*TASK DATA*
Definition applyService (desired : Service) : M W () := discard (apply_unless KService service_matches desired).

(** Like [apply_unless], but it reads the live object. *)
Definition reconcileDeployment (desired : Deployment) : M W Deployment :=
  existing ← try (LiveGet KDeployment (key_of desired.(D_Meta)));
  match existing with
  | Ok e => if deploymentMatches e desired then mret e else ApplyObject KDeployment desired
  | Err e => if IsNotFound e then ApplyObject KDeployment desired else throw e
  end.

Definition reconcilePgAdminSettingsPVC (console : PgConsole) : M W () :=
  if negb (pgAdminEnabled console) then mret ()
  else
    pvc ← of_result (pgAdminSettingsPVC console);
    existing ← try (Get KPVC (key_of pvc.(PV_Meta)));
    match existing with
    | Ok _ => mret ()
    | Err e => if IsNotFound e then discard (ApplyObject KPVC pvc) else throw e
    end.
End writes.

(** ** The wiring of the Pod *)

(** Who may mount what: the confinement of credentials and sockets. *)
Definition may_mount : list (string * string) :=
  [("proxy", proxyConfigVolume); ("proxy", oidcClientVolume); ("proxy", kubeAPIAccessVolume);
   ("pgconsole", "tmp"); ("pgconsole", kubeAPIAccessVolume);
   ("pgconsole", evidenceSocketVolume); ("pgconsole", evidenceTokenVolume);
   ("pgadmin", pgAdminSettingsVolume); ("pgadmin", pgAdminBootstrapVolume);
   ("pgadmin", adminSyncPassfileVolume); ("pgadmin", "tmp");
   ("admin-sync-init", adminSyncBinVolume);
   ("admin-sync", adminSyncBinVolume); ("admin-sync", adminSyncTLSVolume);
   ("admin-sync", adminSyncPassfileVolume); ("admin-sync", pgAdminSettingsVolume); ("admin-sync", "tmp");
   ("objectstoreviewer", evidenceSocketVolume); ("objectstoreviewer", evidenceTokenVolume);
   ("objectstoreviewer", viewerScratchVolume); ("objectstoreviewer", storeCredentialVolume);
   ("objectstoreviewer", endpointCAVolume)].

(** Whose root filesystem stays writable. *)
Definition writable_root : list string := ["pgadmin"].

Definition all_containers (p : PodSpec) : list Container := p.(PX_InitContainers) ++ p.(PX_Containers).

Record container_ok (p : PodSpec) (c : Container) : Prop := {
  ck_declared : ∀ m, m ∈ c.(CT_Mounts) → m.(VM_Name) ∈ V_Name <$> p.(PX_Volumes);
  ck_paths : NoDup (VM_MountPath <$> c.(CT_Mounts));
  ck_allowed : ∀ m, m ∈ c.(CT_Mounts) → (c.(CT_Name), m.(VM_Name)) ∈ may_mount;
  ck_privileges : c.(CT_Security).(SX_AllowPrivilegeEscalation) = Some false
    ∧ c.(CT_Security).(SX_Drop) = ["ALL"];
  ck_root : c.(CT_Name) ∉ writable_root → c.(CT_Security).(SX_ReadOnlyRootFilesystem) = Some true
}.

(** The same, decided on names alone. *)
Definition container_check (volumes : list string) (c : Container) : bool :=
  forallb (λ m, bool_decide (m.(VM_Name) ∈ volumes)) c.(CT_Mounts)
  && bool_decide (NoDup (VM_MountPath <$> c.(CT_Mounts)))
  && forallb (λ m, bool_decide ((c.(CT_Name), m.(VM_Name)) ∈ may_mount)) c.(CT_Mounts)
  && bool_decide (c.(CT_Security).(SX_AllowPrivilegeEscalation) = Some false)
  && bool_decide (c.(CT_Security).(SX_Drop) = ["ALL"])
  && (bool_decide (c.(CT_Name) ∈ writable_root)
      || bool_decide (c.(CT_Security).(SX_ReadOnlyRootFilesystem) = Some true)).

Definition pod_check (p : PodSpec) : bool :=
  bool_decide (NoDup (CT_Name <$> all_containers p)) && bool_decide (NoDup (V_Name <$> p.(PX_Volumes)))
  && forallb (container_check (V_Name <$> p.(PX_Volumes))) (all_containers p).

Lemma forallb_elem {A} (f : A → bool) l x : forallb f l = true → x ∈ l → f x = true.
Proof. intros H Hx. rewrite forallb_forall in H. by apply H, list_elem_of_In. Qed.

Lemma container_check_ok p c : container_check (V_Name <$> p.(PX_Volumes)) c = true → container_ok p c.
Proof.
  unfold container_check. rewrite !andb_true_iff, orb_true_iff, !bool_decide_eq_true.
  intros [[[[[H1 H2] H3] H4] H5] H6]. split; [|done| |done|tauto].
  - intros m Hm. pose proof (forallb_elem _ _ _ H1 Hm) as H. by apply bool_decide_eq_true in H.
  - intros m Hm. pose proof (forallb_elem _ _ _ H3 Hm) as H. by apply bool_decide_eq_true in H.
Qed.

Section wiring.
Context `{G : GoLib}.

Lemma pod_of_checked r console inputs : pod_check (pod_of r console inputs) = true.
Proof.
  unfold pod_of, pod_containers, pod_volumes, sync_composed, proxyContainer, pgAdminContainer.
  destruct (WI_Composition inputs) as [[? ? ? ? ? ? ca ? ? token ?]|]; [destruct ca, token|];
    destruct (PA_OIDC _), (pgAdminEnabled console), (is_empty (RE_OperatorImage r)); vm_compute; reflexivity.
Qed.
End wiring.

(** The volume carries a token of the Kubernetes API. *)
Definition has_api_token (v : Volume) : bool :=
  match v.(V_Source) with
  | ProjectedSource _ sources => existsb (λ s, if s is ProjectedToken _ _ then true else false) sources
  | _ => false
  end.

(** The volume mounts a key pair of the object store. *)
Definition has_store_keys (v : Volume) : bool :=
  match v.(V_Source) with
  | ProjectedSource _ sources =>
      existsb (λ s, if s is ProjectedSecret _ [(_, path)]
                    then existsb (String.eqb path) [storeAccessKeyFile; storeSecretKeyFile; storeSessionTokenFile]
                    else false) sources
  | _ => false
  end.

(** The table, read by volume. *)
Definition confined (p : string * string) : Prop :=
  (p.2 = kubeAPIAccessVolume → p.1 ∈ ["proxy"; "pgconsole"])
  ∧ (p.2 = storeCredentialVolume → p.1 = "objectstoreviewer")
  ∧ (p.2 ∈ [evidenceTokenVolume; evidenceSocketVolume] → p.1 ∈ ["pgconsole"; "objectstoreviewer"])
  ∧ (p.2 ∈ [proxyConfigVolume; oidcClientVolume] → p.1 = "proxy")
  ∧ (p.2 = adminSyncTLSVolume → p.1 = "admin-sync").

Lemma allowed_confined p : p ∈ may_mount → confined p.
Proof. revert p. apply Forall_forall. apply (bool_decide_unpack (Forall confined may_mount)). vm_compute. exact I. Qed.

Section confinement.
Context `{G : GoLib}.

*THE PROBLEM*
Without changing a word, restate the whole listing.

*EXERCISE OUTPUT*
Definition applyService (desired : Service) : M W () := discard (apply_unless KService service_matches desired).

(** Like [apply_unless], but it reads the live object. *)
Definition reconcileDeployment (desired : Deployment) : M W Deployment :=
  existing ← try (LiveGet KDeployment (key_of desired.(D_Meta)));
  match existing with
  | Ok e => if deploymentMatches e desired then mret e else ApplyObject KDeployment desired
  | Err e => if IsNotFound e then ApplyObject KDeployment desired else throw e
  end.

Definition reconcilePgAdminSettingsPVC (console : PgConsole) : M W () :=
  if negb (pgAdminEnabled console) then mret ()
  else
    pvc ← of_result (pgAdminSettingsPVC console);
    existing ← try (Get KPVC (key_of pvc.(PV_Meta)));
    match existing with
    | Ok _ => mret ()
    | Err e => if IsNotFound e then discard (ApplyObject KPVC pvc) else throw e
    end.
End writes.

(** ** The wiring of the Pod *)

(** Who may mount what: the confinement of credentials and sockets. *)
Definition may_mount : list (string * string) :=
  [("proxy", proxyConfigVolume); ("proxy", oidcClientVolume); ("proxy", kubeAPIAccessVolume);
   ("pgconsole", "tmp"); ("pgconsole", kubeAPIAccessVolume);
   ("pgconsole", evidenceSocketVolume); ("pgconsole", evidenceTokenVolume);
   ("pgadmin", pgAdminSettingsVolume); ("pgadmin", pgAdminBootstrapVolume);
   ("pgadmin", adminSyncPassfileVolume); ("pgadmin", "tmp");
   ("admin-sync-init", adminSyncBinVolume);
   ("admin-sync", adminSyncBinVolume); ("admin-sync", adminSyncTLSVolume);
   ("admin-sync", adminSyncPassfileVolume); ("admin-sync", pgAdminSettingsVolume); ("admin-sync", "tmp");
   ("objectstoreviewer", evidenceSocketVolume); ("objectstoreviewer", evidenceTokenVolume);
   ("objectstoreviewer", viewerScratchVolume); ("objectstoreviewer", storeCredentialVolume);
   ("objectstoreviewer", endpointCAVolume)].

(** Whose root filesystem stays writable. *)
Definition writable_root : list string := ["pgadmin"].

Definition all_containers (p : PodSpec) : list Container := p.(PX_InitContainers) ++ p.(PX_Containers).

Record container_ok (p : PodSpec) (c : Container) : Prop := {
  ck_declared : ∀ m, m ∈ c.(CT_Mounts) → m.(VM_Name) ∈ V_Name <$> p.(PX_Volumes);
  ck_paths : NoDup (VM_MountPath <$> c.(CT_Mounts));
  ck_allowed : ∀ m, m ∈ c.(CT_Mounts) → (c.(CT_Name), m.(VM_Name)) ∈ may_mount;
  ck_privileges : c.(CT_Security).(SX_AllowPrivilegeEscalation) = Some false
    ∧ c.(CT_Security).(SX_Drop) = ["ALL"];
  ck_root : c.(CT_Name) ∉ writable_root → c.(CT_Security).(SX_ReadOnlyRootFilesystem) = Some true
}.

(** The same, decided on names alone. *)
Definition container_check (volumes : list string) (c : Container) : bool :=
  forallb (λ m, bool_decide (m.(VM_Name) ∈ volumes)) c.(CT_Mounts)
  && bool_decide (NoDup (VM_MountPath <$> c.(CT_Mounts)))
  && forallb (λ m, bool_decide ((c.(CT_Name), m.(VM_Name)) ∈ may_mount)) c.(CT_Mounts)
  && bool_decide (c.(CT_Security).(SX_AllowPrivilegeEscalation) = Some false)
  && bool_decide (c.(CT_Security).(SX_Drop) = ["ALL"])
  && (bool_decide (c.(CT_Name) ∈ writable_root)
      || bool_decide (c.(CT_Security).(SX_ReadOnlyRootFilesystem) = Some true)).

Definition pod_check (p : PodSpec) : bool :=
  bool_decide (NoDup (CT_Name <$> all_containers p)) && bool_decide (NoDup (V_Name <$> p.(PX_Volumes)))
  && forallb (container_check (V_Name <$> p.(PX_Volumes))) (all_containers p).

Lemma forallb_elem {A} (f : A → bool) l x : forallb f l = true → x ∈ l → f x = true.
Proof. intros H Hx. rewrite forallb_forall in H. by apply H, list_elem_of_In. Qed.

Lemma container_check_ok p c : container_check (V_Name <$> p.(PX_Volumes)) c = true → container_ok p c.
Proof.
  unfold container_check. rewrite !andb_true_iff, orb_true_iff, !bool_decide_eq_true.
  intros [[[[[H1 H2] H3] H4] H5] H6]. split; [|done| |done|tauto].
  - intros m Hm. pose proof (forallb_elem _ _ _ H1 Hm) as H. by apply bool_decide_eq_true in H.
  - intros m Hm. pose proof (forallb_elem _ _ _ H3 Hm) as H. by apply bool_decide_eq_true in H.
Qed.

Section wiring.
Context `{G : GoLib}.

Lemma pod_of_checked r console inputs : pod_check (pod_of r console inputs) = true.
Proof.
  unfold pod_of, pod_containers, pod_volumes, sync_composed, proxyContainer, pgAdminContainer.
  destruct (WI_Composition inputs) as [[? ? ? ? ? ? ca ? ? token ?]|]; [destruct ca, token|];
    destruct (PA_OIDC _), (pgAdminEnabled console), (is_empty (RE_OperatorImage r)); vm_compute; reflexivity.
Qed.
End wiring.

(** The volume carries a token of the Kubernetes API. *)
Definition has_api_token (v : Volume) : bool :=
  match v.(V_Source) with
  | ProjectedSource _ sources => existsb (λ s, if s is ProjectedToken _ _ then true else false) sources
  | _ => false
  end.

(** The volume mounts a key pair of the object store. *)
Definition has_store_keys (v : Volume) : bool :=
  match v.(V_Source) with
  | ProjectedSource _ sources =>
      existsb (λ s, if s is ProjectedSecret _ [(_, path)]
                    then existsb (String.eqb path) [storeAccessKeyFile; storeSecretKeyFile; storeSessionTokenFile]
                    else false) sources
  | _ => false
  end.

(** The table, read by volume. *)
Definition confined (p : string * string) : Prop :=
  (p.2 = kubeAPIAccessVolume → p.1 ∈ ["proxy"; "pgconsole"])
  ∧ (p.2 = storeCredentialVolume → p.1 = "objectstoreviewer")
  ∧ (p.2 ∈ [evidenceTokenVolume; evidenceSocketVolume] → p.1 ∈ ["pgconsole"; "objectstoreviewer"])
  ∧ (p.2 ∈ [proxyConfigVolume; oidcClientVolume] → p.1 = "proxy")
  ∧ (p.2 = adminSyncTLSVolume → p.1 = "admin-sync").

Lemma allowed_confined p : p ∈ may_mount → confined p.
Proof. revert p. apply Forall_forall. apply (bool_decide_unpack (Forall confined may_mount)). vm_compute. exact I. Qed.

Section confinement.
Context `{G : GoLib}.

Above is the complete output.